Jewish survivors of the Holocaust posed a particular problem. Prior to the creation of Israel in 1948, there was no obvious place to resettle them. The British government adamantly opposed any further admission of Jews to Palestine. Despite pious rhetoric from the Truman administration, existing U.S. immigration policy limited the number of European Jews eligible for entry into the United States. A further complicating factor was the anti-Semitism then prevalent in the upper ranks of the American officer corps, which translated into something less than full-throated sympathy for the plight of Jewish DPs. In the eyes of senior officers such as George Patton, Jews were “abstractly deserving but personally repellent.” Patton and other senior officers found neat and orderly Germans more to their liking.

Something of the same phenomenon was occurring simultaneously in Asia. In the eyes of American officers, Koreans seemed “shiftless and lazy,” whereas the Japanese came across as “thrifty and austere” (not to mention obliging). Out of such perceived cultural and aesthetic affinities emerged the image of “good” Germans and Japanese, expediting the recategorization of despised enemies as valued allies in the ensuing Cold War.

Carruthers spends little time reflecting on how it was that Germany and Japan each did in remarkably short order make the transition from inveterate troublemaker to well-behaved partner. If sozzled GIs don’t deserve the credit, then who or what does? The most likely answer is the USSR. After 1945, West Germans and Japanese could either play by American rules or take their chances with Josef Stalin. External circumstance more than enlightened occupiers determined their choice, which was not a terribly difficult one.

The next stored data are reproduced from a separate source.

Lemma list_max_ge x l v : v ∈ x :: l -> v <= list_max x l.
Proof.
  unfold list_max. induction l as [|y l IH]; simpl; intros Hv; [set_solver by lia|].
  apply elem_of_cons in Hv as [->|Hv]; [specialize (IH ltac:(left)); lia|].
  apply elem_of_cons in Hv as [->|Hv]; [lia|]. specialize (IH ltac:(by right)). lia.
Qed.

Lemma list_min_in x l : list_min x l ∈ x :: l.
Proof.
  unfold list_min. induction l as [|y l IH]; simpl; [left|].
  destruct (Z.min_spec y (foldr Z.min x l)) as [[_ ->]|[_ ->]]; set_solver.
Qed.

Lemma range_fits range v : 0 <= v <= range -> 0 <= v < 2 ^ Z.of_nat (Z.to_nat (Z.max (bit_width_for_range range) 1)).
Proof.
  intros Hv. split; [lia|]. unfold bit_width_for_range. case_decide as E; [subst; change (2 ^ _) with 2; lia|].
  pose proof (Z.log2_nonneg range). rewrite Z2Nat.id, Z.max_l by lia. pose proof (Z.log2_spec range ltac:(lia)).
  replace (Z.log2 range + 1) with (Z.succ (Z.log2 range)) by lia. lia.
Qed.

Lemma decode_bitpacked vw min width values words :
  vw = 4%nat \/ vw = 8%nat -> values <> [] -> in_width vw min -> (0 < width < 8 * vw)%nat ->
  Forall (fun v => in_width vw v /\ 0 <= v - min < 2 ^ Z.of_nat width) values -> Forall (fun w => 0 <= w < 2 ^ 64) words ->
  Z.of_nat (length words) = div_ceil (Z.of_nat (length values * width)) 64 ->
  (forall pos, (pos < length values * width)%nat ->
     concat (map (fun v => value_bits width (v - min)) values) !! pos = Some (bit_at words pos)) ->
  decode_bitpacked_payload vw (le_bytes vw min ++ [Z.of_nat width] ++ concat (map (le_bytes 8) words)) (length values) = Ok values.
Proof.
  intros Hvw Hne Hmin Hwd HF Hws Hlen Hbits. pose proof (length_le_bytes vw min) as Lm. unfold decode_bitpacked_payload.
  rewrite decide_False by (by destruct values). rewrite decide_False by (rewrite !length_app, Lm; simpl; lia).
  rewrite take_app_length', lookup_app_r, Lm, Nat.sub_diag by lia. cbn [app lookup list_lookup].
  change (default 0 (Some (Z.of_nat width))) with (Z.of_nat width). rewrite Nat2Z.id.
  rewrite decide_False by lia.
  replace (drop (vw + 1) _) with (concat (map (le_bytes 8) words)).
  2:{ rewrite drop_app_ge, Lm by lia. replace (vw + 1 - vw)%nat with 1%nat by lia. done. }
  rewrite concat_le_length, Nat.div_mul, whole_words_concat by done.
  rewrite decide_False by lia. rewrite decide_False by lia.
  rewrite (of_le_bytes_le vw min) by done. f_equal. by apply read_values_spec.
Qed.

Lemma parses_bitpacked vw values packed :
  vw = 4%nat \/ vw = 8%nat -> Forall (in_width vw) values -> bitpacked_payload vw values = Some packed ->
  parses (read_bitpacked vw (Z.of_nat (length values))) packed values.
Proof.
  intros Hvw HF Hp r. destruct values as [|x l]; [injection Hp as <-; unfold read_bitpacked; simpl; rewrite !decide_False by lia; done|].
  unfold bitpacked_payload in Hp. set (min := list_min x l) in *.
  set (width := Z.to_nat (Z.max (bit_width_for_range (list_max x l - min)) 1)) in *.
  case_decide as Hlt; [done|]. injection Hp as <-. set (values := x :: l) in *.
  destruct (pack_values_words min width values) as (words & Ew & Hws & Hlen & Hbits). rewrite Ew.
  assert (Hd : decode_bitpacked_payload vw (le_bytes vw min ++ [Z.of_nat width] ++ concat (map (le_bytes 8) words)) (length values) = Ok values).
  { apply decode_bitpacked; [done|done| | | |done|done|done].
    - rewrite Forall_forall in HF. apply HF, list_min_in.
    - subst width. lia.
    - rewrite !Forall_forall in *. intros v Hv. split; [by apply HF|]. apply range_fits.
      pose proof (list_min_le x l v Hv). pose proof (list_max_ge x l v Hv). lia. }
  pose proof (length_le_bytes vw min) as Lm. pose proof (concat_le_length 8 words) as Lw.
  set (payload := le_bytes vw min ++ _) in *.
  assert (Lp : length payload = (vw + 1 + 8 * length words)%nat) by (subst payload; rewrite !length_app, Lm, Lw; simpl; lia).
  unfold read_bitpacked. assert (Hn0 : Z.of_nat (length values) <> 0) by (subst values; simpl; lia).
  rewrite !(decide_False (P := Z.of_nat (length values) = 0)) by done.
  replace ((payload ++ r) !! vw) with (Some (Z.of_nat width)).
  2:{ subst payload. rewrite <- app_assoc, lookup_app_r, Lm, Nat.sub_diag by lia. done. }
  change (default 0 (Some (Z.of_nat width))) with (Z.of_nat width). cbv zeta. rewrite <- Nat2Z.inj_mul, <- Hlen.
  rewrite decide_False by (rewrite length_app, Lp; lia). rewrite decide_False by (rewrite length_app, Lp; lia).
  replace (Z.to_nat (Z.of_nat (vw + 1) + Z.of_nat (length words) * 8)) with (length payload) by lia.
  rewrite take_app_length, drop_app_length, Nat2Z.id, Hd. done.
Qed.

(** ** Columns *)

Lemma parses_column vw values :
  vw = 4%nat \/ vw = 8%nat -> Forall (in_width vw) values -> Z.of_nat (length values) < 2 ^ 32 - 1 ->
  parses (decode_column vw) (encode_column vw values).2 values.
Proof.
  intros Hvw HF Hl.
  assert (Hgen : forall e payload, match e with
      | EncPlain => parses (read_plain vw (Z.of_nat (length values))) payload values
      | EncBitPacked => parses (read_bitpacked vw (Z.of_nat (length values))) payload values
      | EncRle => parses (read_runs (Z.to_nat (Z.of_nat (length values))) vw (Z.of_nat (length values)) []) payload values
      end -> parses (decode_column vw) ([encoding_as_u8 e] ++ le_bytes 4 (Z.of_nat (length values)) ++ payload) values).
  { intros e payload He. unfold decode_column. eapply parses_bind; [apply parses_byte; destruct e; simpl; lia|].
    eapply parses_bind; [apply parses_uint; change (256 ^ Z.of_nat 4) with (2 ^ 32); lia|]. by destruct e. }
  assert (Hplain := parses_plain vw values HF).
  assert (Hrle : values <> [] -> parses (read_runs (Z.to_nat (Z.of_nat (length values))) vw (Z.of_nat (length values)) [])
                   (rle_payload vw (rle_runs values)) values).
  { intros _. destruct (rle_runs_spec values Hl) as [E1 E2]. pose proof (unrle_length_runs _ E2) as E3. rewrite E1 in E3.
    pose proof (parses_runs vw (length values) [] (rle_runs values) E2 ltac:(by rewrite E1) E3 ltac:(rewrite E1; lia)) as Hr.
    rewrite E1 in Hr. by rewrite Nat2Z.id. }
  unfold encode_column. destruct (bitpacked_payload vw values) as [packed|] eqn:Eb;
    [apply parses_bitpacked in Eb; [|done|done]; case_decide|];
    (destruct values as [|x l] eqn:Ev; [by apply Hgen|]; rewrite <- Ev in *; case_decide; apply Hgen; auto; apply Hrle; by rewrite Ev).
Qed.

Lemma parses_u32_column values :
  Forall (in_width 4) values -> Z.of_nat (length values) < 2 ^ 32 - 1 ->
  parses decode_topology_u32_column (encode_topology_u32_column values).2 values.
Proof. intros. apply parses_column; auto. Qed.

Lemma parses_u64_column values :
  Forall (in_width 8) values -> Z.of_nat (length values) < 2 ^ 32 - 1 ->
  parses decode_topology_u64_column (encode_topology_u64_column values).2 values.
Proof. intros. apply parses_column; auto. Qed.

(** A signed value of 64 bits. *)
Definition in_i64 (z : Z) : Prop := - 2 ^ 63 <= z < 2 ^ 63.

Lemma parses_i64_column values :
  Forall in_i64 values -> Z.of_nat (length values) < 2 ^ 32 - 1 ->
  parses decode_topology_i64_column (encode_topology_i64_column values).2 values.
Proof.
  intros HF Hl. unfold decode_topology_i64_column, encode_topology_i64_column. eapply parses_map.
  - apply parses_u64_column; [|by rewrite length_map]. rewrite Forall_map. eapply Forall_impl; [exact HF|].
    intros z _. unfold in_width, as_unsigned. apply Z.mod_pos_bound. lia.
  - intros r. unfold r_ret. simpl. do 2 f_equal. rewrite map_map. rewrite <- (map_id values) at 2.
    apply map_ext_in. intros z Hz. apply signed_unsigned; [lia|].
    rewrite Forall_forall in HF. apply HF. by apply list_elem_of_In.
Qed.


End CsrCodecFacts.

Marring this otherwise very fine book, however, are large numbers of careless errors. So, for example, Carruthers describes the Chicago Daily Tribune as part of the Hearst chain, which would come as news to the ghost of Col. Robert McCormick. She refers to George Marshall as secretary of war, a civilian post; during World War II, General Marshall served as army chief of staff. “Until 1945,” she writes, “officers were not permitted to vote.” That is simply not true. She identifies Woodrow Wilson as “an alumnus of the University of Virginia.” Wilson had diplomas from Princeton and Johns Hopkins, but none from UVA. She characterizes Eisenhower’s controversial agreement with French Admiral Jean Darlan, a representative of the puppet Vichy regime, as “Washington’s first retreat from ‘unconditional surrender.’” But the so-called Darlan Deal dates from November 1942; President Roosevelt did not announce the policy of unconditional surrender until the Casablanca Conference of January 1943. The USS Missouri, site of the final Japanese surrender, does not have “massive twin sixteen-inch guns.” Mighty Mo’s main battery consists of three cannons in each turret. The Marine Corps does not have “cadets.” Why the family and friends of a GI convicted of murdering two Japanese civilians would have “joined forces with the Foreign Legion to mobilize support” is, to put it mildly, unclear. Is Carruthers referring to the American Legion? Finally, and perhaps more egregiously, among American military decorations there is no such thing as a “Purple Cross.”

Some may be inclined to overlook these as merely annoying. They are more than that, and readers have every right to expect better in a book issued by a distinguished scholarly press.

Andrew J. Bacevich is The American Conservative’s writer-at-large and the author most recently of America’s War for the Greater Middle East: A Military History.